The architectural shape we optimized for

NornicDB keeps compatibility/protocol flexibility at the edge (Bolt/Cypher, REST, GraphQL, gRPC including Qdrant-compatible flows), but collapses online retrieval internals into one operational surface:

  • in-process embedding path
  • in-process hybrid retrieval orchestration
  • in-process optional stage-2 reranking
  • in-process transactional graph + vector state

This is the core reason deployment can be “single container, one runtime, one rollback unit” instead of “service choreography.”


Why compressed ANN exists in this architecture

Compression wasn’t added as a “nice-to-have index type.”

It was added as a scaling lever that preserves the single-runtime model longer.

Raw 1024-d float32 vector = 1024 × 4 = 4096 bytes before indexing overhead.

At scale, memory bandwidth and cache locality become the bottleneck, not just algorithmic complexity.

With IVFPQ-style compression, vector payload can drop by orders of magnitude (profile-dependent), which improves:

  • in-memory density
  • cache residency
  • tail-latency stability under load
  • throughput per dollar on fixed hardware

In code, compressed mode is explicitly gated and safety-wrapped:

  • pkg/search/search.go uses compressed profile resolution
  • if compressed profile is inactive -> standard path
  • if compressed build/load fails -> automatic fallback to standard path

So compression is a scalability primitive, not a reliability gamble.

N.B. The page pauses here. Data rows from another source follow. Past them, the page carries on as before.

(** C5, for three candidates in "/w". *)
Lemma exception_does_not_stop_the_loop_sample :
  exists w',
    main_loop false sample_prompt is_json_array polka_three plain_disk 3 0
      ["/w/a.pdf"; "/w/b.pdf"; "/w/c.pdf"]%string (world0 ∅)
      = (Ok [Failed; Errored; Succeeded], w') /\
    jobs w' = ["/w/a.pdf"; "/w/b.pdf"; "/w/c.pdf"]%string /\
    files w' !! "/w/c.json"%string = Some "[]"%string.
Proof.
  destruct (exception_does_not_stop_the_loop false sample_prompt is_json_array polka_three
              plain_disk) as (_ & _ & _ & H).
  specialize (H plain_disk_obliging
                "/w/a.pdf"%string "/w/b.pdf"%string "/w/c.pdf"%string (world0 ∅)
                ""%string 3%Z "[]"%string 0%Z "ENOENT"%string).
  assert (Ha : forall fs, polka_three (stdin_of sample_prompt "/w/a.pdf") fs = Exits "" 3 fs)
    by (intros fs; vm_compute; reflexivity).
  assert (Hb : forall fs, polka_three (stdin_of sample_prompt "/w/b.pdf") fs
                          = SpawnThrows "ENOENT")
    by (intros fs; vm_compute; reflexivity).
  assert (Hc : forall fs, polka_three (stdin_of sample_prompt "/w/c.pdf") fs = Exits "[]" 0 fs)
    by (intros fs; vm_compute; reflexivity).
  assert (Hfa : files (world0 ∅) !! jsonPathForPdf "/w/a.pdf" = None)
    by (vm_compute; reflexivity).
  assert (Hfb : files (world0 ∅) !! jsonPathForPdf "/w/b.pdf" = None)
    by (vm_compute; reflexivity).
  assert (Hfc : files (world0 ∅) !! jsonPathForPdf "/w/c.pdf" = None)
    by (vm_compute; reflexivity).
  assert (Hab : jsonPathForPdf "/w/a.pdf" <> jsonPathForPdf "/w/b.pdf")
    by (vm_compute; discriminate).
  assert (Hac : jsonPathForPdf "/w/a.pdf" <> jsonPathForPdf "/w/c.pdf")
    by (vm_compute; discriminate).
  destruct (H Ha Hb Hc Hfa Hfb Hfc Hab Hac) as (w' & E & Hj & _ & Hfiles).
  exists w'. split; [exact E|split; [exact Hj|exact Hfiles]].
Defined.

Costs of co-location, and how NornicDB mitigates each one

1) Reduced independent scaling of subcomponents

Risk: embedding/rerank/generation can’t be scaled as separate deployments as easily.

Mitigations implemented:

  • Per-database overrides for embedding/search/HNSW/k-means and related knobs (docs/operations/configuration.md), so you can tune behavior by workload without splitting the whole system.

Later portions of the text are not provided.